--- Material provided ---
Lemma collect_other target ps m k : (forall p, p ∈ ps -> node_of p = k -> node_of p = node_of target) ->
  foldl (fun m p => if bool_decide (node_of p = node_of target) then m
    else if Contains (rs_Flags (rc_Spec p)) ResourceFlagInactive then m else add_id m p) m ps !! k = m !! k.
Proof.
  revert m. induction ps as [|q ps IH]; intros m H; [done|]. cbn [foldl]. rewrite IH by (intros; apply H; set_solver).
  case_bool_decide as E; [done|]. destruct (Contains _ _); [done|]. rewrite add_id_lookup.
  rewrite bool_decide_eq_false_2; [done|]. intros [-> _]. apply E, H; set_solver.
Qed.

Lemma collect_self target ps : collect_ids target ps !! node_of target = id_if_allocated target.
Proof.
  unfold collect_ids. rewrite collect_other by done. rewrite add_id_lookup. unfold id_if_allocated.
  repeat case_bool_decide; tauto || by rewrite lookup_empty.
Qed.

Lemma collect_peer target ps p : NoDup (node_of <$> ps) -> p ∈ ps -> node_of p <> node_of target ->
  collect_ids target ps !! node_of p = if active p then id_if_allocated p else None.
Proof.
  intros Hnd Hp Hne. unfold collect_ids. apply list_elem_of_split in Hp as (l1 & l2 & ->).
  rewrite fmap_app, fmap_cons in Hnd. apply list.NoDup_app in Hnd as (_ & Hd & [H2 _]%list.NoDup_cons).
  rewrite foldl_app. cbn [foldl]. rewrite collect_other.
  2:{ intros q Hq Eq. exfalso. apply H2. rewrite <- Eq. by apply list_elem_of_fmap_2. }
  rewrite bool_decide_eq_false_2 by done. unfold active.
  assert (forall m : gmap string Z, foldl (fun m p => if bool_decide (node_of p = node_of target) then m
    else if Contains (rs_Flags (rc_Spec p)) ResourceFlagInactive then m else add_id m p) m l1 !! node_of p = m !! node_of p) as H1.
  { intros m. apply collect_other. intros q Hq Eq. exfalso. eapply Hd; [|rewrite <- Eq; by left].
    by apply list_elem_of_fmap_2. }
  destruct (Contains _ _); cbn [negb].
  - rewrite H1, add_id_lookup, bool_decide_eq_false_2; [apply lookup_empty|]. intros [? _]. done.
  - rewrite add_id_lookup, H1, add_id_lookup. unfold id_if_allocated.
    rewrite (bool_decide_eq_false_2 (node_of p = node_of target /\ _)) by (by intros [? _]).
    repeat case_bool_decide; tauto || apply lookup_empty.
Qed.

Lemma by_name_lookup ps p : NoDup (node_of <$> ps) -> p ∈ ps -> by_name ps !! node_of p = Some p.
Proof.
  intros Hnd Hp. unfold by_name. apply list_elem_of_split in Hp as (l1 & l2 & ->).
  rewrite fmap_app, fmap_cons in Hnd. apply list.NoDup_app in Hnd as (_ & _ & [H2 _]%list.NoDup_cons).
  rewrite foldl_app. cbn [foldl]. set (m := <[_ := _]> _).
  assert (m !! node_of p = Some p) as H by apply lookup_insert_eq. revert H. generalize m. clear m.
  induction l2 as [|q l2 IH]; intros m H; [done|]. cbn [foldl]. rewrite fmap_cons, elem_of_cons in H2.
  apply IH; [tauto|]. rewrite lookup_insert_ne; [done|]. intros E. apply H2. by left.
Qed.

(** ** The options of a desired state *)

Section Options.
Context (decode : string -> option (list (gmap string string))) (nodes : list NodeCR) (pools : list StoragePoolCR)
  (rd : option ResourceDefinitionCR) (eff : option (gmap string string)).
Notation desired t ps := (BuildDesired decode t ps nodes pools rd eff).

Definition own_keys : list string := ["port"; "address"; "minor"; "node-id"; "auto-primary"].

Lemma own_key_free k p f : k ∈ own_keys -> k <> peer_key p f.
Proof.
  unfold own_keys, peer_key. change ("peer." +:+ ?x) with (String "p" (String "e" ("er." +:+ x))).
  intros Hk E. subst. repeat (apply elem_of_cons in Hk as [Hk|Hk]; [discriminate Hk|]). by apply elem_of_nil in Hk.
Qed.

Lemma own_key_plain k : k ∈ own_keys -> plain_key k = true.
Proof. revert k. apply list.Forall_forall. apply (bool_decide_eq_true_1 _). vm_compute. reflexivity. Qed.

Lemma desired_own t ps k : k ∈ own_keys ->
  dr_DrbdOptions (desired t ps) !! k =
    (let m : gmap string string := {[ "port" := format_int (readDRBDPort t);
       "address" := prefNicAddress (node_of t) (targetPoolName t) nodes pools;
       "minor" := format_int (readDRBDMinor t rd) ]} in
     let m := match id_if_allocated t with Some id => <["node-id" := format_int id]> m | None => m end in
     if elects t ps rd (collect_ids t ps) then <["auto-primary" := boolPropTrue]> m else m) !! k.
Proof.
  intros Hk. unfold BuildDesired. rewrite assemble_plain by (by apply own_key_plain).
  rewrite addPeerEntries_other by (intros; by apply own_key_free). unfold idLookup. by rewrite collect_self.
Qed.

Lemma desired_port t ps : dr_DrbdOptions (desired t ps) !! "port" = Some (format_int (readDRBDPort t)).
Proof.
  rewrite desired_own by (unfold own_keys; set_solver). cbv zeta.
  destruct (elects _ _ _ _), (id_if_allocated t); rewrite ?lookup_insert_ne by done; apply lookup_insert_eq.
Qed.

Lemma desired_node_id t ps : dr_DrbdOptions (desired t ps) !! "node-id" = format_int <$> id_if_allocated t.
Proof.
  rewrite desired_own by (unfold own_keys; set_solver). cbv zeta.
  destruct (elects _ _ _ _), (id_if_allocated t); rewrite ?(lookup_insert_ne _ "auto-primary") by done; by rewrite ?lookup_insert_eq.
Qed.

Lemma desired_auto t ps : dr_DrbdOptions (desired t ps) !! "auto-primary"
  = if elects t ps rd (collect_ids t ps) then Some boolPropTrue else None.
Proof.
  rewrite desired_own by (unfold own_keys; set_solver). cbv zeta.
  destruct (elects _ _ _ _); [by rewrite lookup_insert_eq|].
  destruct (id_if_allocated t); rewrite ?lookup_insert_ne by done; done.
Qed.

Lemma sorted_dropped t ps : NoDup (sorted_keys (delete (node_of t) (collect_ids t ps))).
Proof. apply sorted_keys_NoDup. Qed.

Lemma dropped_elem t ps p : NoDup (node_of <$> ps) -> p ∈ ps -> node_of p <> node_of t ->
  node_of p ∈ sorted_keys (delete (node_of t) (collect_ids t ps)) <-> active p = true /\ 0 <= nodeIDOf p.
Proof.
  intros Hnd Hp Hne. rewrite sorted_keys_elem, lookup_delete_ne, collect_peer by done. unfold id_if_allocated.
  destruct (active p); [|split; [by intros [? ?]|by intros [? _]]]. case_bool_decide; naive_solver.
Qed.

Lemma desired_peer t ps p f : NoDup (node_of <$> ps) -> p ∈ ps -> node_of p <> node_of t ->
  active p = true -> 0 <= nodeIDOf p -> f ∈ peer_fields -> exists opts,
  dr_DrbdOptions (desired t ps) !! peer_key (node_of p) f
    = addPeerEntry (by_name ps) nodes pools (readDRBDPort t) (collect_ids t ps) opts (node_of p) !! peer_key (node_of p) f
  /\ opts !! peer_key (node_of p) f = None.
Proof.
  intros Hnd Hp Hne Ha Hid Hf. unfold BuildDesired. rewrite assemble_plain by apply peer_key_plain.
  lazymatch goal with |- context [addPeerEntries ?o ?d ?a ?b ?c ?e ?i] =>
    destruct (addPeerEntries_peer o d a b c e i (node_of p) f) as (o' & E1 & E2);
      [by apply dropped_elem|done|apply sorted_dropped|] end.
  exists o'. split; [exact E1|]. rewrite E2. clear E1 E2. unfold idLookup. rewrite collect_self.
  destruct (elects _ _ _ _), (id_if_allocated t);
    rewrite ?lookup_insert_ne by (intros E; eapply own_key_free, E; unfold own_keys; set_solver); apply lookup_empty || done.
Qed.
End Options.

(** ** The election *)

Lemma consider_spec l : forall low,
  (foldl consider low l = low \/ exists r, r ∈ l /\ diskless r = false /\ 0 <= nodeIDOf r /\ foldl consider low l = nodeIDOf r)
  /\ foldl consider low l <= low
  /\ (forall r, r ∈ l -> diskless r = false -> 0 <= nodeIDOf r -> foldl consider low l <= nodeIDOf r).
Proof.
  induction l as [|q l IH]; intros low; cbn [foldl]; [split; [by left|]; split; [done|]; by intros r Hr%elem_of_nil|].
  destruct (IH (consider low q)) as (H1 & H2 & H3).
  assert (consider low q <= low /\ (diskless q = false -> 0 <= nodeIDOf q -> consider low q <= nodeIDOf q)
    /\ (consider low q = low \/ diskless q = false /\ 0 <= nodeIDOf q /\ consider low q = nodeIDOf q)) as (C1 & C2 & C3).
  { unfold consider. destruct (diskless q); [split_and!; [lia|done|by left]|].
    repeat case_bool_decide; split_and!; try lia; (by left) || (right; split_and!; lia || done). }
  split_and!.
  - destruct H1 as [->|(r & Hr & ?)]; [|right; exists r; set_solver].
    destruct C3 as [->|?]; [by left|right; exists q; set_solver].
  - lia.
  - intros r [->|Hr]%elem_of_cons Hd Hi; [specialize (C2 Hd Hi); lia|auto].
Qed.

(** A replica seeds the initial Primary when every diskful replica has an id and its own is the
    least, the definition has never held data, and no diskful replica reports data. *)
Definition seeds (t : ResourceCR) (ps : list ResourceCR) (rd : option ResourceDefinitionCR) : Prop :=
  diskless t = false
  /\ (forall r, r ∈ t :: ps -> diskless r = false -> 0 <= nodeIDOf t <= nodeIDOf r)
  /\ rdInitialized rd = false /\ anyDiskfulPeerHasData ps = false.

Lemma elects_seeds t ps rd : (forall r, r ∈ t :: ps -> nodeIDOf r < sentinel) ->
  elects t ps rd (collect_ids t ps) = true <-> seeds t ps rd.
Proof.
  intros Hs. unfold elects, idLookup, seeds. rewrite collect_self. unfold id_if_allocated.
  destruct (consider_spec (t :: ps) sentinel) as (Hmin & _ & Hle). unfold lowestDiskfulID.
  pose proof (Hs t ltac:(set_solver)) as Ht.
  destruct (diskfulPeersAllocated t ps) eqn:Ea; cbn [negb].
  - unfold diskfulPeersAllocated in Ea. rewrite forallb_forall in Ea.
    assert (forall r, r ∈ t :: ps -> diskless r = false -> 0 <= nodeIDOf r) as Hal.
    { intros r Hr%list_elem_of_In Hd. apply Ea in Hr. rewrite Hd in Hr. by apply bool_decide_eq_true in Hr. }
    case_bool_decide as Hid; [|split; [done|intros (Hd & H & _); specialize (H t ltac:(set_solver) Hd); lia]].
    rewrite !andb_true_iff, !negb_true_iff, bool_decide_eq_true. split.
    + intros [[[Hd E] Hi] Hp]. split_and!; [done| |done..]. intros r Hr Hdr. split; [lia|]. rewrite E. auto.
    + intros (Hd & H & Hi & Hp). split_and!; [done| |done..].
      destruct Hmin as [E|(r & Hr & Hdr & Hir & E)]; [specialize (Hle t ltac:(set_solver) Hd Hid); lia|].
      specialize (Hle t ltac:(set_solver) Hd Hid). specialize (H r Hr Hdr). lia.
  - case_bool_decide as Hid; [|split; [done|intros (Hd & H & _); specialize (H t ltac:(set_solver) Hd); lia]].
    rewrite (bool_decide_eq_false_2 (nodeIDOf t = sentinel)) by lia. rewrite andb_false_r. split; [done|].
    intros (Hd & H & _). exfalso. assert (diskfulPeersAllocated t ps = true); [|congruence].
    apply forallb_forall. intros r Hr%list_elem_of_In. destruct (diskless r) eqn:Hdr; [done|].
    apply bool_decide_eq_true. specialize (H r Hr Hdr). lia.
Qed.
(* ===== verification/DrbdAdm.v ===== *)
(** * The commands of the DRBD tools

    Models the drivers of [pkg/drbd/drbdadm.go] and [pkg/drbd/dumpmd.go] that run a command: which
    command line each runs, and what it makes of the answer. The tools are a parameter, a function
    from a state and a command line to an answer and the next state. A run keeps the trace of the
    commands with their answers, and [spec] is the logic the properties of runs are proved in. *)

From Stdlib Require Import Ascii.
From S2P Require Import Prelude GoStrings DrbdAlloc DrbdText DrbdStatus.
Import Alloc.

Notation cmd := (list string).
Notation event := (cmd * answer)%type.

Section Shell.
Context {W : Type} (exec : W -> cmd -> answer * W).

Definition shell (A : Type) : Type := W * list event -> A * (W * list event).

#[global] Instance shell_ret : MRet shell := fun A a s => (a, s).
#[global] Instance shell_bind : MBind shell := fun A B f m s => let '(a, s') := m s in f a s'.

(** [storage.Exec.Run] *)
Definition run (c : cmd) : shell answer := fun s =>
  let '(w, log) := s in
  let '(a, w') := exec w c in (a, (w', log ++ [(c, a)])).

(** [errors.Wrapf]: the text of a wrapped error. *)
Definition wrapf (msg : string) (err : option string) : option string :=
  (fun e => msg +:+ ": " +:+ e) <$> err.

(** ** Specifications of runs *)

(** Started anywhere, [m] returns, adds its events to the trace, and answer and events satisfy
    [Q]. *)
Definition spec {A} (m : shell A) (Q : A -> list event -> Prop) : Prop :=
  forall w log, exists a w' evs, m (w, log) = (a, (w', log ++ evs)) /\ Q a evs.

Lemma spec_ret {A} (a : A) (Q : A -> list event -> Prop) : Q a [] -> spec (mret a) Q.
Proof. intros H w log. exists a, w, []. by rewrite app_nil_r. Qed.

Lemma spec_bind {A B} (m : shell A) (f : A -> shell B) (Q : A -> list event -> Prop) (R : B -> list event -> Prop) :
  spec m Q -> (forall a evs, Q a evs -> spec (f a) (fun b evs' => R b (evs ++ evs'))) -> spec (m ≫= f) R.
Proof.
  intros Hm Hf w log. destruct (Hm w log) as (a & w1 & evs & E & Ha). destruct (Hf a evs Ha w1 (log ++ evs)) as (b & w2 & evs' & E' & Hb).
  exists b, w2, (evs ++ evs'). split; [|done]. unfold mbind, shell_bind. rewrite E, E'. by rewrite (assoc_L (++)).
Qed.

Lemma spec_run c (Q : answer -> list event -> Prop) : (forall a, Q a [(c, a)]) -> spec (run c) Q.
Proof. intros H w log. unfold run. destruct (exec w c) as [a w']. exists a, w', [(c, a)]. auto. Qed.

Lemma spec_mono {A} (m : shell A) (Q R : A -> list event -> Prop) :
  spec m Q -> (forall a evs, Q a evs -> R a evs) -> spec m R.
Proof. intros H HQ w log. destruct (H w log) as (a & w' & evs & E & Ha). eauto 6. Qed.

(** ** drbdadm *)

Definition drbdadm (args : list string) : shell (option string) :=
  a ← run ("drbdadm" :: args); mret (wrapf ("drbdadm " +:+ default "" (head args)) (fst a)).

(** [fmt.Sprintf("%s/%d", resource, volume)] *)
Definition volume_target (resource : string) (volume : Z) : string := resource +:+ "/" +:+ format_int volume.

Definition Up (resource : string) := drbdadm ["up"; resource].
Definition Down (resource : string) := drbdadm ["down"; resource].
Definition Adjust (resource : string) := drbdadm ["adjust"; resource].
Definition AdjustSkipDisk (resource : string) := drbdadm ["adjust"; "--skip-disk"; resource].
Definition AdjustSkipNet (resource : string) := drbdadm ["adjust"; "--skip-net"; resource].
Definition AdjustSkipNetSkipDisk (resource : string) := drbdadm ["adjust"; "--skip-net"; "--skip-disk"; resource].
Definition InvalidateVolume (resource : string) (volume : Z) := drbdadm ["invalidate"; volume_target resource volume].

Definition create_md_args (resource : string) : list string :=
  ["create-md"; "--force"; "--max-peers=" +:+ format_int (MaxPeers - 1); resource].
Definition CreateMD (resource : string) := drbdadm (create_md_args resource).

Definition Primary (resource : string) := drbdadm ["primary"; resource].
Definition PrimaryForce (resource : string) := drbdadm ["primary"; "--force"; resource].
Definition Secondary (resource : string) := drbdadm ["secondary"; resource].
Definition Detach (resource : string) := drbdadm ["detach"; "--force"; resource].
Definition Attach (resource : string) := drbdadm ["attach"; resource].
Definition Resize (resource : string) (assumeClean : bool) :=
  if assumeClean then drbdadm ["resize"; "--assume-clean"; resource] else drbdadm ["resize"; resource].
Definition Verify (resource : string) := drbdadm ["verify"; resource].
Definition Invalidate (resource : string) := drbdadm ["invalidate"; resource].
Definition NewCurrentUUID (resource : string) := drbdadm ["new-current-uuid"; resource].
Definition PauseSync (resource : string) := drbdadm ["pause-sync"; resource].
Definition ResumeSync (resource : string) := drbdadm ["resume-sync"; resource].
Definition Outdate (resource : string) := drbdadm ["outdate"; resource].
Definition ApplyAL (resource : string) := drbdadm ["apply-al"; resource].

(** [drbdadm] with the subcommand and the resource in the text of the error. *)
Definition io_verb (verb resource : string) : shell (option string) :=
  a ← run ["drbdadm"; verb; resource]; mret (wrapf ("drbdadm " +:+ verb +:+ " " +:+ resource) (fst a)).
Definition SuspendIO (resource : string) := io_verb "suspend-io" resource.
Definition ResumeIO (resource : string) := io_verb "resume-io" resource.

Definition not_in_config (text : string) : bool := contains "not defined in your config" text.

(** A peer that the configuration no longer names is gone already. *)
Definition DelPeer (resource peerNode : string) : shell (option string) :=
  let target := peerNode +:+ ":" +:+ resource in
  _ ← run ["drbdadm"; "disconnect"; target];
  a ← run ["drbdadm"; "del-peer"; target];
  mret (match a with
        | (None, _) => None
        | (Some err, out) => if not_in_config out || not_in_config err then None
                             else wrapf ("drbdadm del-peer " +:+ target) (Some err)
        end).

(** ** drbdsetup and drbdmeta *)

Definition SetupDown (resource : string) : shell (option string) :=
  a ← run ["drbdsetup"; "down"; resource]; mret (wrapf ("drbdsetup down " +:+ resource) (fst a)).

Definition ForgetPeer (resource : string) (peerNodeID : Z) : shell (option string) :=
  a ← run ["drbdsetup"; "forget-peer"; resource; format_int peerNodeID];
  mret (wrapf ("drbdsetup forget-peer " +:+ resource +:+ " " +:+ format_int peerNodeID) (fst a)).

Definition drbdmetaNoMinor : string := "-".
Definition drbdmeta (device : string) (args : list string) : cmd :=
  ["drbdmeta"; "--force"; drbdmetaNoMinor; "v09"; device; "internal"] ++ args.

Definition set_gi (device : string) (peerNodeID : Z) (gi : string) : cmd :=
  drbdmeta device ["set-gi"; "--node-id"; format_int peerNodeID; gi].

Definition SetGIString (resource : string) (volume : Z) (device : string) (peerNodeID : Z) (gi : string) : shell (option string) :=
  a ← run (set_gi device peerNodeID gi);
  mret (wrapf ("drbdmeta set-gi " +:+ volume_target resource volume +:+ " --node-id " +:+ format_int peerNodeID) (fst a)).

Definition SetGI (resource : string) (volume : Z) (device : string) (peerNodeID : Z) (peerCurrentGI : string) :=
  SetGIString resource volume device peerNodeID (peerCurrentGI +:+ ":" +:+ peerCurrentGI +:+ ":0:0").

Definition WipeMd (resource : string) (volume : Z) (device : string) : shell (option string) :=
  a ← run (drbdmeta device ["wipe-md"]); mret (wrapf ("drbdmeta wipe-md " +:+ volume_target resource volume) (fst a)).

Definition ShowGI (resource : string) (volume : Z) (device : string) : shell (result string string) :=
  a ← run (drbdmeta device ["show-gi"]);
  mret (match wrapf ("drbdmeta show-gi " +:+ volume_target resource volume) (fst a) with
        | Some e => Err e
        | None => Ok (snd a)
        end).

Definition GetGI (resource : string) (volume : Z) (device : string) : shell (result string string) :=
  a ← run (drbdmeta device ["get-gi"; "--node-id"; "0"]);
  mret (match wrapf ("drbdmeta get-gi " +:+ volume_target resource volume) (fst a) with
        | Some e => Err e
        | None => Ok (Str.trim_space (snd a))
        end).

(** ** Probes *)

Definition dump_md (target : string) : cmd := ["drbdadm"; "dump-md"; target].
Definition HasMD (target : string) : shell (result md_err bool) :=
  a ← run (dump_md target); mret (DrbdStatus.HasMD a).

(** The scanner splits the dump at newlines and gives up on a line of 16 MiB. *)
Definition dumpLineMax : Z := 16 * 2 ^ 20.
Definition dump_uuids (out : string) : result DumpMd.dump_err (list string) :=
  DumpMd.ParseMetadataUUIDs (lines out) (existsb (fun l => dumpLineMax <=? Z.of_nat (String.length l)) (lines out)).

Definition MetadataUUIDs (target : string) : shell (option (list string)) :=
  a ← run (dump_md target);
  mret (match a with
        | (Some _, _) => None
        | (None, out) => match dump_uuids out with Ok uuids => Some uuids | Err _ => None end
        end).

Definition status_text : cmd := ["drbdsetup"; "status"; "--verbose"].
Definition status_json (resource : string) : cmd := ["drbdsetup"; "status"; resource; "--json"].

End Shell.

Arguments spec_bind {W A B} m f Q R.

--- Try it ---
The answer must be every line of the records that holds the string "pools".

--- Answer to this exercise ---
Context (decode : string -> option (list (gmap string string))) (nodes : list NodeCR) (pools : list StoragePoolCR)
Notation desired t ps := (BuildDesired decode t ps nodes pools rd eff).
       "address" := prefNicAddress (node_of t) (targetPoolName t) nodes pools;
    = addPeerEntry (by_name ps) nodes pools (readDRBDPort t) (collect_ids t ps) opts (node_of p) !! peer_key (node_of p) f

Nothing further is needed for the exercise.